Your assignment ▸ Below are entries. Copy exactly the lines running from the line that holds "(** [num_pages_ = num;]" to the line that holds "Inductive FlagBit : Type", with both ends included.

Task inputs ▸
(** [app_lock_counter_++;] on a [std::atomic<uint8_t>]. *)
Definition IncrAppLockCounter (e : TableEntry) : TableEntry :=
  with_app_lock_counter (to_uint8 (app_lock_counter_ e + 1)) e.

(** [app_lock_counter_--;] *)
Definition DecrAppLockCounter (e : TableEntry) : TableEntry :=
  with_app_lock_counter (to_uint8 (app_lock_counter_ e - 1)) e.

(** [app_lock_counter_ = 0;] *)
Definition ZeroAppLockCounter (e : TableEntry) : TableEntry :=
  with_app_lock_counter 0 e.

Definition GetNumPages (e : TableEntry) : Z := num_pages_ e.

(** [num_pages_ = num;] with [num] and the member both [uint16_t]. *)
Definition SetNumPages (num : Z) (e : TableEntry) : TableEntry :=
  mkTableEntry (bit_flags_ e) (app_lock_counter_ e) (to_uint16 num)
               (object_address_ e) (stub_back_pointer_ e).

Definition GetObjectAddress (e : TableEntry) : Z := object_address_ e.

Definition SetObjectAddress (obj : Z) (e : TableEntry) : TableEntry :=
  mkTableEntry (bit_flags_ e) (app_lock_counter_ e) (num_pages_ e)
               (to_uint32 obj) (stub_back_pointer_ e).

(** The three flags, to state properties of the nine bit accessors at once. *)
Inductive FlagBit : Type := Occupied | KernelLock | Resident.

#[global] Instance FlagBit_eq_dec : EqDecision FlagBit.
Proof. solve_decision. Defined.

Definition flag_offset (b : FlagBit) : Z :=
  match b with
  | Occupied => OCCUPIED_BIT_OFFSET
  | KernelLock => KERNEL_LOCK_BIT_OFFSET
  | Resident => RESIDENT_BIT_OFFSET
  end.

Definition GetFlag (b : FlagBit) : TableEntry -> bool :=
  match b with
  | Occupied => GetOccupiedBit
  | KernelLock => GetKernelLockBit
  | Resident => GetResidentBit
  end.

Definition SetFlag (b : FlagBit) : TableEntry -> TableEntry :=
  match b with
  | Occupied => SetOccupiedBit
  | KernelLock => SetKernelLockBit
  | Resident => SetResidentBit
  end.

Definition ClearFlag (b : FlagBit) : TableEntry -> TableEntry :=
  match b with
  | Occupied => ClearOccupiedBit
  | KernelLock => ClearKernelLockBit
  | Resident => ClearResidentBit
  end.

(** *** The app-thread handshake

    [LockFromAppThread] is two busy-wait loops on the kernel-lock bit, each
    followed by an increment.  The bit is written by another actor (the
    fault-driven swap-in path), so the function is modelled as a small-step
    machine whose steps interleave with that actor: before every step of
    the application thread the kernel side transforms the entry by
    [kernel t], where [t] counts the steps taken so far. *)

Inductive LockPc : Type :=
| AtFirstWait      (* while (GetKernelLockBit()) continue;   (first loop)  *)
| AtFirstIncr      (* IncrAppLockCounter();                  (first)       *)
| AtSecondWait     (* while (GetKernelLockBit()) continue;   (second loop) *)
| AtSecondIncr     (* IncrAppLockCounter();                  (second)      *)
| Returned.

Definition lock_step (pc : LockPc) (e : TableEntry) : LockPc * TableEntry :=
  match pc with
  | AtFirstWait =>
      if GetKernelLockBit e then (AtFirstWait, e) else (AtFirstIncr, e)
  | AtFirstIncr => (AtSecondWait, IncrAppLockCounter e)
  | AtSecondWait =>
      if GetKernelLockBit e then (AtSecondWait, e) else (AtSecondIncr, e)
  | AtSecondIncr => (Returned, IncrAppLockCounter e)
  | Returned => (Returned, e)
  end.
Definition api_all (query_string : string) (w : World) : Reply * World :=
  let args := request_args (unquote_plus X) query_string in
  let q := strip (args_get_or args "search" EmptyString) in
  let u := strip (args_get_or args "url" EmptyString) in
  if negb (nonempty q || nonempty u) then
    (Resp 400 (error_body ("Provide " +:+ quoted "url" +:+ " or " +:+ quoted "search")), w)
  else
  let full_timeout := FULL_INFO_TIMEOUT X in
  let '(info, err, code, w) :=
    extract_info (or_None u) (or_None q) (Some ydl_opts_full) (Some full_timeout) w in
  if truthy err then (jsonify_with err code, w) else
  (uncaught (all_data info), w).

Definition meta_keys : list string :=
  ["id"; "title"; "webpage_url"; "duration"; "upload_date";
   "view_count"; "like_count"; "thumbnail"; "description";
   "tags"; "is_live"; "age_limit"; "average_rating";
   "uploader"; "uploader_url"; "uploader_id"].

Definition meta_data (info : PyVal) : Res PyVal :=
  fields ← res_map (fun k => v ← py_get info k; Ok (k, v)) meta_keys;
  Ok (PDict [("metadata", PDict fields)]).

Definition api_meta (query_string : string) (w : World) : Reply * World :=
  let args := request_args (unquote_plus X) query_string in
  let q := strip (args_get_or args "search" EmptyString) in
  let u := strip (args_get_or args "url" EmptyString) in
  let key := "meta:" +:+ q +:+ ":" +:+ u in
  let w := if args_has args "latest" then cache_delete key w else w in
  let cached := cache_get key w in
  if cached_truthy cached then (jsonify_cached cached, w) else
  if negb (nonempty q || nonempty u) then
    (Resp 400 (error_body ("Provide " +:+ quoted "url" +:+ " or " +:+ quoted "search")), w)
  else
  let meta_timeout := META_TIMEOUT X in
  let '(info, err, code, w) :=
    extract_info (or_None u) (or_None q) (Some ydl_opts_meta) (Some meta_timeout) w in
  if truthy err then (jsonify_with err code, w) else
  match meta_data info with
  | Ok data =>
      let w := cache_set X key (CData data) None w in
      (jsonify data, w)
  | Raise e => (Unhandled e, w)
  end.

(** The end of a [try] block that stores [data], then returns it, and
    the handler of the block for an exception of the shaping. *)
Definition store_or_500 (key : string) (data : Res PyVal) (w : World)
  : Reply * World :=
  match data with
  | Ok data =>
      let w := cache_set X key (CData data) None w in
      (jsonify data, w)
  | Raise e => (Resp 500 (error_body (str_exc e)), w)
  end.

Expected answer ▸
(** [num_pages_ = num;] with [num] and the member both [uint16_t]. *)
Definition SetNumPages (num : Z) (e : TableEntry) : TableEntry :=
  mkTableEntry (bit_flags_ e) (app_lock_counter_ e) (to_uint16 num)
               (object_address_ e) (stub_back_pointer_ e).

Definition GetObjectAddress (e : TableEntry) : Z := object_address_ e.

Definition SetObjectAddress (obj : Z) (e : TableEntry) : TableEntry :=
  mkTableEntry (bit_flags_ e) (app_lock_counter_ e) (num_pages_ e)
               (to_uint32 obj) (stub_back_pointer_ e).

(** The three flags, to state properties of the nine bit accessors at once. *)
Inductive FlagBit : Type := Occupied | KernelLock | Resident.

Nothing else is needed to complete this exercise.